------ DATA TO USE
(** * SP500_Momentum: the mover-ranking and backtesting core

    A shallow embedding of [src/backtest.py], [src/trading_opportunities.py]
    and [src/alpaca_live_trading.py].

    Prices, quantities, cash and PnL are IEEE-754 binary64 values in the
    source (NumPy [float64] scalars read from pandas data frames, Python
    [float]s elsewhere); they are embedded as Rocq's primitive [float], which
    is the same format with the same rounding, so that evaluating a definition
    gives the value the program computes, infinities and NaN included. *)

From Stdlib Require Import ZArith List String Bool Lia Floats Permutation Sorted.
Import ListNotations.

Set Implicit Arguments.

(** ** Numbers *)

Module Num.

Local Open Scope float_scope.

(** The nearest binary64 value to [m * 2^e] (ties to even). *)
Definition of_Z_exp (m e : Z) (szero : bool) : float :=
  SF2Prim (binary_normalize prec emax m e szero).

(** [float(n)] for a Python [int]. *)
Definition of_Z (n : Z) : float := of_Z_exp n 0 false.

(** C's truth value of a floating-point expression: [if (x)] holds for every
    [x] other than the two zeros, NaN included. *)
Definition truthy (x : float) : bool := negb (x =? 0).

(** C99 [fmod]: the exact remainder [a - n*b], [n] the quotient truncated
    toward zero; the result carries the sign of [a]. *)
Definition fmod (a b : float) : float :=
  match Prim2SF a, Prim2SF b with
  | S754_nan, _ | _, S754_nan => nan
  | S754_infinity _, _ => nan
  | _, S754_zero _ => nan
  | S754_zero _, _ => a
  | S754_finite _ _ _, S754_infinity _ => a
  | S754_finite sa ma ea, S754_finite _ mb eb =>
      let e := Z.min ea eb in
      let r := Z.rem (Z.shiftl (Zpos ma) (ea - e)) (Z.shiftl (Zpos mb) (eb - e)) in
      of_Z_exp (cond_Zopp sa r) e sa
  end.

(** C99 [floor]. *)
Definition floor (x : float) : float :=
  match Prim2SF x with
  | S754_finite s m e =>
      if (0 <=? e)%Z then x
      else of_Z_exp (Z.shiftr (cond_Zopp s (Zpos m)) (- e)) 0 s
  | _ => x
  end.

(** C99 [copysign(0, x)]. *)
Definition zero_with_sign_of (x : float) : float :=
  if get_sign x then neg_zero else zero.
------------
------ DATA TO USE
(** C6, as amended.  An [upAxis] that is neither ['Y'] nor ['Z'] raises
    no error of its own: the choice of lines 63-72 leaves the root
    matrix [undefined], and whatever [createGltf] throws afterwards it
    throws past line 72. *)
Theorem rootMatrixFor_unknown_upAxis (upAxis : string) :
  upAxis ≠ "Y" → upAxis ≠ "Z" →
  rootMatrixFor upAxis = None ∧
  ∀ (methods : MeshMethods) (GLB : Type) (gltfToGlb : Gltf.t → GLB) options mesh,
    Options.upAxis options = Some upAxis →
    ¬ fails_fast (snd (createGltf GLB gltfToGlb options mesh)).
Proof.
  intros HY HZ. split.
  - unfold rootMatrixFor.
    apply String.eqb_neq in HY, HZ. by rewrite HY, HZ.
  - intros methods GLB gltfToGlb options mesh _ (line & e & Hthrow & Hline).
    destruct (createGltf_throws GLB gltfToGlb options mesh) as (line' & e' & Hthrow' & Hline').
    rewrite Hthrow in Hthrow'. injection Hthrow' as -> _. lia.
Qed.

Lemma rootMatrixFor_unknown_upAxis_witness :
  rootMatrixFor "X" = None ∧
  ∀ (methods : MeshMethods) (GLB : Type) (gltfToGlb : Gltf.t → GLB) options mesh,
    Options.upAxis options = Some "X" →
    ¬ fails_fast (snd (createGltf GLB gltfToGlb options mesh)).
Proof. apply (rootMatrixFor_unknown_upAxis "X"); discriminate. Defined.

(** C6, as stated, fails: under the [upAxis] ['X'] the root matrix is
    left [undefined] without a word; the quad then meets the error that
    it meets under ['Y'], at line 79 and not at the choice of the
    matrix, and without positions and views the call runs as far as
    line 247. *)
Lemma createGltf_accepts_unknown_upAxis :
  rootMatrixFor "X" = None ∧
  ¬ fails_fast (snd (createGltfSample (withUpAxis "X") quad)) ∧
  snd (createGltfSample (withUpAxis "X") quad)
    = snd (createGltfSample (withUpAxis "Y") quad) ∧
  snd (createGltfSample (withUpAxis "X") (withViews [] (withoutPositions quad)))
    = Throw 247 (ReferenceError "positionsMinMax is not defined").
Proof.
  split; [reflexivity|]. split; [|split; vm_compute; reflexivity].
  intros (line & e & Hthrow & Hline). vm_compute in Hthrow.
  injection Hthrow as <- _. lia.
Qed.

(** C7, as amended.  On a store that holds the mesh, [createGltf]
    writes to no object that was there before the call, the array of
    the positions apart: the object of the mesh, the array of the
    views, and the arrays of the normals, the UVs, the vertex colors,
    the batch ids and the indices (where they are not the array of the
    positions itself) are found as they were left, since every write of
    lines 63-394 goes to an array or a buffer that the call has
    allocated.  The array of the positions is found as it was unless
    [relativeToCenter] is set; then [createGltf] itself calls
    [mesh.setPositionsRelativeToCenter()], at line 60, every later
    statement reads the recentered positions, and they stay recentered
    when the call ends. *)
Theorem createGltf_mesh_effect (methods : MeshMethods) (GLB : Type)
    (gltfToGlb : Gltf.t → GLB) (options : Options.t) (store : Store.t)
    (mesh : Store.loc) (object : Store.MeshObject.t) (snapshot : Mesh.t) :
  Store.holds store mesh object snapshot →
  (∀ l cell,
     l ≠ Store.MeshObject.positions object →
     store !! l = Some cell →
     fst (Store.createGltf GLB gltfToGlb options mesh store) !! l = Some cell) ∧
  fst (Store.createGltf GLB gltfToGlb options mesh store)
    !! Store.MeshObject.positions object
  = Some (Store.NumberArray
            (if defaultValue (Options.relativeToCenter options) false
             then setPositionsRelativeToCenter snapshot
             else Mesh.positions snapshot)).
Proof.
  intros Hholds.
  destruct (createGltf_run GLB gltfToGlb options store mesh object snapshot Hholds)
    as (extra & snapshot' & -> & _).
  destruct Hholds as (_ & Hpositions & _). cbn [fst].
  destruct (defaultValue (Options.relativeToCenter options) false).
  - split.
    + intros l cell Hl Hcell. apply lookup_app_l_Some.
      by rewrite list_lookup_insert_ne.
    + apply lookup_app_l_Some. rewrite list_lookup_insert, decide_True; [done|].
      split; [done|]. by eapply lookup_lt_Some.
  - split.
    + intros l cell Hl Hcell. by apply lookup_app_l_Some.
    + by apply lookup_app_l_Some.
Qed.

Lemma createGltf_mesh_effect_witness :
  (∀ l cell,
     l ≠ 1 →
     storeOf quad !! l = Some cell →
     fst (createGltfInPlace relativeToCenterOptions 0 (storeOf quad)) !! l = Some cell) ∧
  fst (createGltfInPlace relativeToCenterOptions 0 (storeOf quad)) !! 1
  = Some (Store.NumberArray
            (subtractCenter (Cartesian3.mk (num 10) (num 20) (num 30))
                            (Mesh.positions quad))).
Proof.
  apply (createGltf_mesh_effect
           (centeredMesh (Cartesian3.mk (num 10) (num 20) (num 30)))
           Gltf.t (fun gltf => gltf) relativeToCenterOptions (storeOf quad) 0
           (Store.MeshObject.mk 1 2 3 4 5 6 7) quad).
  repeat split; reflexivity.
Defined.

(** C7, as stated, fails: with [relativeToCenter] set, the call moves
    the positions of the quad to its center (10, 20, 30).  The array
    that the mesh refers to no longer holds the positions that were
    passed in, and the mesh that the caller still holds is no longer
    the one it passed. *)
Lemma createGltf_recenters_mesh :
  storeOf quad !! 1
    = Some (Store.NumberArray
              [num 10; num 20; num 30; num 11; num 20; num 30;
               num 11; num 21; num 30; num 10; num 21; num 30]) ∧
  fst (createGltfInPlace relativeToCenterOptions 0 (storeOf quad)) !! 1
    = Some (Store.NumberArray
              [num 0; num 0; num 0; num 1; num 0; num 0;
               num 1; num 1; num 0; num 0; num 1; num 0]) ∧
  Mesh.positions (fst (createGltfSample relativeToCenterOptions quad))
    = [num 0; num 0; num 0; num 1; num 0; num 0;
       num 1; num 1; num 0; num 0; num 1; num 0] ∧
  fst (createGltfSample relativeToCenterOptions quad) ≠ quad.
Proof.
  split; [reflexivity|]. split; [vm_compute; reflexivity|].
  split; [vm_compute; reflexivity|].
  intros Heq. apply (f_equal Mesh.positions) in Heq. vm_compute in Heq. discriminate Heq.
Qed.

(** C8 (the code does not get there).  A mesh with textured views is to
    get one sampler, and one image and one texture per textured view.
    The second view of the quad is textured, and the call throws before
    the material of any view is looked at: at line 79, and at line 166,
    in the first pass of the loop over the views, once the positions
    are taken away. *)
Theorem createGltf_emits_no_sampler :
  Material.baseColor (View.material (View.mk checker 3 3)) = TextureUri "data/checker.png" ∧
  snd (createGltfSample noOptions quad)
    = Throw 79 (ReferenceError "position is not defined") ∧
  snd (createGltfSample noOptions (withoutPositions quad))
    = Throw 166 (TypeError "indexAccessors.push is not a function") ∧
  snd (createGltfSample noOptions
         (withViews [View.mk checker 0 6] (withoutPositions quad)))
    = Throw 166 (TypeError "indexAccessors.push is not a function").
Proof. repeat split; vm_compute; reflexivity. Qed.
------------
Which lines run from the one holding "[float]s elsewhere); they" through the one holding "From Stdlib Require" in the records above? Repeat them exactly, both included, and nothing more.

    [float]s elsewhere); they are embedded as Rocq's primitive [float], which
    is the same format with the same rounding, so that evaluating a definition
    gives the value the program computes, infinities and NaN included. *)

From Stdlib Require Import ZArith List String Bool Lia Floats Permutation Sorted.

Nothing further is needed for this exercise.